**What you are asked to do:**
Among the entries, find the lines with the string "congruence" and copy them.

**Recorded data:**
(** With the networks kept as well, the tree stays well-formed. *)
Lemma tree_update_blocks f db : keeps f → (∀ b, b_network (f b) = b_network b) →
  tree_ok db → tree_ok (update_blocks f db).
Proof.
  intros Hf Hn Hok. destruct (tree_rows db Hok) as (W1 & W2 & N1 & N2).
  assert (Hl : ∀ b', b' ∈ live_blocks (update_blocks f db) → ∃ b, b ∈ live_blocks db ∧ b' = f b).
  { intros b'. rewrite live_update_blocks by done. intros (b & -> & Hb)%list_elem_of_fmap. eauto. }
  split.
  - split_and!; simpl; [|done| |done].
    + intros b' (b & -> & Hb)%list_elem_of_fmap. rewrite Hn. auto.
    + rewrite List.map_map. rewrite (map_ext _ b_id); [done|]. intros b. by destruct (Hf b).
  - intros b' (b & Hb & ->)%Hl. destruct (tree_rooted db Hok b Hb) as [l H]. exists (map f l).
    by apply chain_update_1.
  - intros b' p' (b & Hb & ->)%Hl (p & Hp & ->)%Hl E. rewrite !Hn.
    destruct (Hf b) as (_ & E1 & E2 & _), (Hf p) as (E3 & E4 & _ & _).
    rewrite E1, E4. apply (tree_inside db Hok); [done|done|congruence].
  - intros b' c' (b & Hb & ->)%Hl (c & Hc & ->)%Hl E Ep Hm. rewrite !Hn in Hm.
    destruct (Hf b) as (_ & E1 & E2 & _), (Hf c) as (_ & E3 & E4 & _).
    f_equal. apply (tree_siblings db Hok); [done|done|congruence|congruence|done].
  - intros s Hs. destruct (tree_subnet_in db Hok s Hs) as (b & Hb & E & Es & Hi).
    destruct (Hf b) as (E1 & E2 & _). exists (f b). rewrite Hn, E1, E2. split_and!; try done.
    rewrite live_update_blocks by done. by apply list_elem_of_fmap_2.
  - apply (tree_subnets db Hok).
  - intros s c' Hs (c & Hc & ->)%Hl E. rewrite Hn. destruct (Hf c) as (_ & _ & E1 & _).
    apply (tree_subnet_blocks db Hok); [done|done|congruence].
Qed.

**Your solution:**
    rewrite E1, E4. apply (tree_inside db Hok); [done|done|congruence].
    f_equal. apply (tree_siblings db Hok); [done|done|congruence|congruence|done].
    apply (tree_subnet_blocks db Hok); [done|done|congruence].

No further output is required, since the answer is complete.